Random Molecular Motion

  • Unlike solid and liquid state, molecules in gaseous state show random motion. That is the reason, gases take the shape of container and spread quickly in space.
  • The random motion of molecules in the gaseous state is due to high kinetic energy in molecules. They have weak intermolecular interactions between them.
  • The intermolecular space between gaseous molecules is very large. They can show all the three types of molecular motion, vibrational, rotational and translational motion.
  • In vibrational motion, molecules move back and forth whereas in rotational motion molecule rotates in space.
  • In translational motion molecules move in certain directions. Molecules of solid-state are capable of vibrational motion due to strong intermolecular forces.
  • Therefore they show least random molecular motions.
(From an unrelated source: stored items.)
Lemma loop_ends fuel turns attempts last_error s :
  waited turns s → (turns ≤ N.to_nat (as_millis window) + 1)%nat →
  (N.to_nat (as_millis window) + 2 ≤ fuel + turns)%nat →
  (loop fuel entry started_at attempts last_error s).1 ≠ Ok None.
Proof.
  revert turns attempts last_error s. induction fuel as [|fuel IH];
    intros turns attempts last_error s Hw Ht Hf; [lia|].
  cbn [append_loop]. unfold mbind at 1, stateR_bind at 1, remaining_retry_window.
  rewrite elapsed_bind. cbn [mret stateR_ret].
  pose proof (instant_now_clock (sys_world s)) as [Hn1 Hn2].
  set (s1 := with_world (instant_now (sys_world s)).2 s) in *.
  set (spent := saturating_sub _ started_at) in *. cbv zeta.
  destruct (N.eqb_spec (saturating_sub window spent) 0) as [Hz|Hz]; [done|].
  assert (turns ≤ N.to_nat (as_millis window))%nat as Hturn.
  { unfold waited, saturating_sub, as_millis in *. subst spent.
    assert (N.of_nat turns ≤ window / 1000000)%N; [|lia].
    apply N.div_le_lower_bound; lia. }
  rewrite inner_bind, call_bind.
  set (request := append_request config writer_token (ps_generation (sys_inner s1)) entry) in *.
  pose proof (timeout_clock _ (saturating_sub window spent) (w_append_fenced request)
                (sys_world s1) (append_clock request)) as Hc.
  destruct (timeout _ (w_append_fenced request) (sys_world s1)) as [reply w2]; cbn [fst snd] in *.
  destruct reply as [[entry_id|error]|]; [done| |done].
  destruct (is_stale_writer_error error); [done|]. rewrite elapsed_bind.
  pose proof (instant_now_clock w2) as [Hn3 Hn4]. cbn [sys_world with_world].
  destruct (_ <=? _)%N; [done|].
  set (s2 := with_world (instant_now w2).2 (with_world w2 s1)).
  assert (waited turns s2) as Hw2.
  { unfold waited in *. subst s2 s1. cbn [sys_world with_world] in *. lia. }
  unfold mbind, stateR_bind.
  destruct (sleep_before_retry started_at window _ s2) as [r s3] eqn:Es.
  apply sleep_waited with (turns := turns) in Es as [-> [Hw3|Ho]]; [| |done].
  - apply IH with (S turns); [done|lia|lia].
  - destruct (loop_overdue fuel (saturating_add attempts 1) (Some (error_to_string error)) s3 Ho)
      as (e & s4 & ->); [lia|done].
Qed.
End retries.

Lemma append_with_retry_loop `{PublisherEnvLaws} `{TychoTypes} config writer_token entry s :
  (append_loop config writer_token (append_fuel config) entry (instant_now (sys_world s)).1 0 None
     (with_world (instant_now (sys_world s)).2 s)).1 ≠ Ok None.
Proof.
  apply loop_ends with 0%nat.
  - unfold waited. cbn [sys_world with_world]. pose proof (instant_now_clock (sys_world s)). lia.
  - lia.
  - unfold append_fuel. lia.
Qed.

(** More fuel changes nothing. *)
Lemma bind_mono {S E A B} (m : stateR S E A) (k k' : A → stateR S E B) s r s' :
  (m ≫= k) s = (r, s') →
  (∀ a s1, k a s1 = (r, s') → k' a s1 = (r, s')) → (m ≫= k') s = (r, s').
Proof.
  intros [(a & s1 & E1 & E2)|(e & E1 & ->)]%bind_inv Hk.
  - rewrite (bind_run _ _ _ _ _ E1). by apply Hk.
  - by apply bind_run_err.
Qed.

Lemma append_loop_mono `{PublisherEnv} `{TychoTypes} config writer_token fuel entry started
    attempts last_error s r s' :
  append_loop config writer_token fuel entry started attempts last_error s = (r, s') →
  r ≠ Ok None →
  append_loop config writer_token (S fuel) entry started attempts last_error s = (r, s').
Proof.
  intros Hr Hne. revert attempts last_error s Hr.
  induction fuel as [|fuel IH]; intros attempts last_error s Hr; [injection Hr as <- <-; by destruct Hne|].
  rename fuel into n. cbn [append_loop] in Hr. remember (S n) as fuel eqn:Ef. cbn [append_loop].
  subst fuel.
  eapply bind_mono; [exact Hr|]. clear Hr s. intros [remaining|] s Hr; [|done]. cbv zeta in *.
  eapply bind_mono; [exact Hr|]. clear Hr s. intros generation s Hr.
  eapply bind_mono; [exact Hr|]. clear Hr s. intros [[entry_id|error]|] s Hr; [exact Hr| |exact Hr].
  revert Hr. destruct (is_stale_writer_error error); intros Hr; [exact Hr|].
  eapply bind_mono; [exact Hr|]. clear Hr s. intros spent s. cbv beta zeta.
  destruct (append_retry_window config <=? spent)%N; intros Hr; [exact Hr|].
  eapply bind_mono; [exact Hr|]. clear Hr s. intros [] s Hr. by apply IH.
Qed.

(** ** Claims *)

(** The retries of an append come to an end: whatever Redis answers and however long
    it takes, the loop returns an id or an error within the number of turns its window
    allows, and a larger bound on the turns makes no difference. *)
Theorem append_with_retry_ends `{PublisherEnvLaws} `{TychoTypes} config writer_token entry s extra :
  let s0 := with_world (instant_now (sys_world s)).2 s in
  let started := (instant_now (sys_world s)).1 in
  (append_loop config writer_token (append_fuel config) entry started 0 None s0).1 ≠ Ok None ∧
  append_loop config writer_token (append_fuel config + extra) entry started 0 None s0 =
  append_loop config writer_token (append_fuel config) entry started 0 None s0.
Proof.
  cbv zeta. pose proof (append_with_retry_loop config writer_token entry s) as Hne.
  split; [done|]. induction extra as [|extra IH]; [by rewrite Nat.add_0_r|].
  rewrite Nat.add_succ_r. destruct (append_loop _ _ (append_fuel config) _ _ _ _ _) as [r s'].
  by apply append_loop_mono.
Qed.

(** The deployment phase only moves forward: under every operation, a terminal phase
    stays, an admitted deployment stays admitted or becomes terminal, and the admitted
    flag says what the phase says. *)
Theorem deployment_phase_forward `{SerdeJson} `{Keccak} `{PublisherEnv} config writer_token ops s :
  let a := sys_admission s in
  let a' := sys_admission (foldl (λ s op, perform config writer_token op s) s ops) in
  (adm_admitted a = is_admitted (adm_phase a) → adm_admitted a' = is_admitted (adm_phase a')) ∧
  (is_terminal (adm_phase a) = true → a' = a) ∧
  (adm_admitted a = true → a' = a ∨ is_terminal (adm_phase a') = true).
Proof.
  cbv zeta. assert (admission_step (sys_admission s)
    (sys_admission (foldl (λ s op, perform config writer_token op s) s ops))) as Hstep.
  { revert s. induction ops as [|op ops IH]; intros s; [by left|]. cbn [foldl].
    eapply (@PreOrder_Transitive _ _ admission_step_preorder); [apply perform_phase|apply IH]. }
  destruct Hstep as [->|(Ht & Had & Hflag)]; [by auto|]. split_and!.
  - done.
  - by rewrite Ht.
  - intros Ha. right. by apply Had.
Qed.

(** A retired publisher is silent for good: after the fence was lost, no operation
    makes it a writer again, and nothing it does appends an entry. *)
Theorem retired_publisher_is_silent `{SerdeJson} `{Keccak} `{PublisherEnv} config writer_token
    ops s :
  ps_mode (sys_inner s) = Retired →
  let s' := foldl (λ s op, perform config writer_token op s) s ops in
  ps_mode (sys_inner s') = Retired ∧ sys_log s' = sys_log s.
Proof.
  cbv zeta. revert s. induction ops as [|op ops IH]; intros s Hs; [done|]. cbn [foldl].
  destruct (perform_retired config writer_token op s Hs) as [Hm Hl].
  destruct (IH _ Hm) as [Hm' Hl']. split; [done|congruence].
Qed.

(** ** A demonstration environment *)

(** The demonstration connection, and a clock that every command moves on. *)
Definition demo_tick {A} (f : @connection demo_store → A * @connection demo_store)
    (w : N * @connection demo_store) : A * (N * @connection demo_store) :=
  ((f w.2).1, (w.1 + 1000000, (f w.2).2)%N).

Definition demo_tokio : RedisStreamWriter := @TokioRedisStreamWriter demo_store demo_redis demo_link.

Definition demo_writer : RedisStreamWriter := {|
  world := N * @connection demo_store;
  w_promote c := demo_tick (@w_promote demo_tokio c);
  w_append_fenced c := demo_tick (@w_append_fenced demo_tokio c);
  w_renew_writer c := demo_tick (@w_renew_writer demo_tokio c);
  w_verify_writer c := demo_tick (@w_verify_writer demo_tokio c);
  w_inspect_writer c := demo_tick (@w_inspect_writer demo_tokio c);
|}.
Like solids, liquids are capable of vibrational motion but at the same time they can also show rotational and translational motions due to weak intermolecular forces between molecules.
  • Hence, liquids can show random molecular motions but less random compared to gas molecules.
  • So we can say that random motion is related to temperatures, intermolecular forces of attractions, the kinetic energy of molecules and heat transfer.

Measure of Molecular Motion

  • All atoms or molecules require different amounts of energy for different types of molecular motion. The light absorbed during motion can be used to measure the molecular motion.
  • We can measure the frequencies of absorbed light and correlate them with some of the bonding arrangements which are present in the molecules.
  • Various types of spectroscopy methods like NMR spectroscopy, UV-spectroscopy, Mass spectroscopy, Infrared spectrums can be used to measure the molecular motion. These methods also provide sufficient information about the structure of molecules.
  • Each type of absorption indicates a certain type of bond-like absorption frequency of the C-H bond is different from H-H or O-H bond.